Research Software Engineer
Laver Building 701
Laver Building, University of Exeter, North Park Road, Exeter, EX4 4QE, UK
I am a Research Software Engineer, in Exeter's Research Software Engineering Group. I have experience with simulation design, trajectory prediction & optimisation, and machine learning, applied in a variety of aerospace and healthcare settings.
Our group is based in the Laver building: come drop by and say hello! Otherwise find me on LinkedIn.
MPhil in Computer Science at the University of Exeter. Part-time & in-progress.
MEng (Hons) in Aeronautics and Astronautics from the University of Southampton (1st Class).
After completing my MEng at the University of Southampton, I spent two years working as a Design Engineer at Dyson, performing research and development around new technologies and products. My work here was varied, from the rapid prototyping of electronic systems, to computational analysis, to unsupervised machine learning, and much more.
Following this, I spent two years working as a Data Scientist with the University of Exeter and a local health-tech start-up, working towards improving clinic experience for both staff and patients, through the analysis of their spatial trajectories. Finally, prior to my role as a Research Software Engineer, I worked as a Research Fellow, with Prof. Mark Kelson and Institute of Data Science. Here I was investigating themes of open and transparent research, and reproducibility, across a variety of disciplines.
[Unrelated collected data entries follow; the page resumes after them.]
(* ===== verification/NetRuns.v ===== *)
(** Every run of the virtio network device.

    Whatever the guest writes to the registers, to its memory and to its rings,
    and whatever the host enqueues: the slices that the device keeps stay the
    memory at the addresses of the rings, scratch arrays and packets are bytes,
    at most one goroutine transmits, and a notification that comes while it is
    at work makes it look at the ring again. *)
From S2P Require Import Prelude Packet KvmArm64 GuestMemory GuestViews VirtQueue VirtMmio RxRing VirtioNet NetQueues.

(** A backend changes the device only by enqueueing frames for the guest, and
    keeps an invariant of its own. *)
Class NetBackendOk (T I B : Type) `{GuestMemory T, GuestViews T, IRQController I, NetBackend T I B} := {
  backend_ok : option B → Prop;
  handle_ok (P : Net (T := T) (I := I) (B := B) → Prop) packet :
    is_bytes packet → (∀ s, P s → backend_ok (backend (dev s))) →
    (∀ frame, is_bytes frame → preserves P (enqueueRxPacket frame)) →
    (∀ b, backend_ok b → preserves P (set_dev (λ d, d <| backend := b |>))) → preserves P (HandleTxPacket packet);
}.
#[global] Hint Mode NetBackendOk ! ! ! - - - - : typeclass_instances.

Section invariant.
Context {T I B : Type} `{GuestViewsOk T, !IRQController I, !NetBackend T I B, !NetBackendOk T I B}.
Abbreviation Net := (VirtioNet.Net (T := T) (I := I) (B := B)).
Implicit Types (s : Net) (m : T) (q : queue).

(** * The invariant *)

(** The slices of a queue, when there is a memory. *)
Definition caches_ok (m : option T) q : Prop :=
  match m with Some m => cache_ok m q | None => clearCache q = q end.
(** What holds of the transmit goroutine: a property of the two flags and of
    where the goroutines are. *)
Context (R : bool → bool → list tx_place → Prop).
Record fields_ok (d : net_fields B) : Prop := {
  fo_scratch : scratch_ok d;
  fo_bytes : is_bytes (scratch16 d);
  fo_pending : Forall is_bytes (pendingRx d);
  fo_runner : R (asyncTXRunning d) (asyncTXAgain d) (runners d);
  fo_backend : backend_ok (backend d);
}.
Record net_ok s : Prop := {
  no_memory m : mem s = Some m → mem_ok m;
  no_length : length (queues s) = 2%nat;
  no_queues : Forall queue_ok (queues s);
  no_caches : Forall (caches_ok (mem s)) (queues s);
  no_fields : fields_ok (dev s);
}.
Lemma net_sound_at s m : net_ok s → mem s = Some m → sound s m.
Proof. intros [Hm _ Hq Hc Hf] E. rewrite E in *. split; [done|by apply Hm|done|done|apply Hf]. Qed.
I am currently working on Project Bluebird, a partnership between the University of Exeter, The Alan Turing Institute, and NATS, the National Air Traffic Service. We are building the worlds first Artificial Intelligence (AI)-driven system to control a section of airspace in live trials.
Please see the project description for more information on the key research themes below:
- Develop a probabilistic digital twin of UK airspace. This real-time, physics-based computer model will predict future flight trajectories and their likelihoods – essential information for decision-making. It will be trained on a NATS dataset of at least 10 million flight records, and will take into account the many uncertainties in ATC, such as weather, or aircraft performance.
- Build a machine learning system that collaborates with humans to control UK airspace. Unlike current human-centric approaches, this system will simultaneously focus on both the immediate, high-risk detection of potential aircraft conflicts, and the lower risk strategic planning of the entire airspace, thus increasing the efficiency of ATC decision-making. To achieve this, researchers will develop algorithms that use the latest machine learning techniques, such as reinforcement learning, to optimise aircraft paths.
- Design methods and tools that promote safe, explainable and trustworthy use of AI in air traffic control systems. This will involve experiments with controllers to understand how they make decisions, so that these behaviours can be taught to AI systems. The project will also explore ethical questions such as where the responsibility lies if a human-AI system makes a mistake, how to build a system that is trusted by humans, and how to balance the need for both safety and efficiency.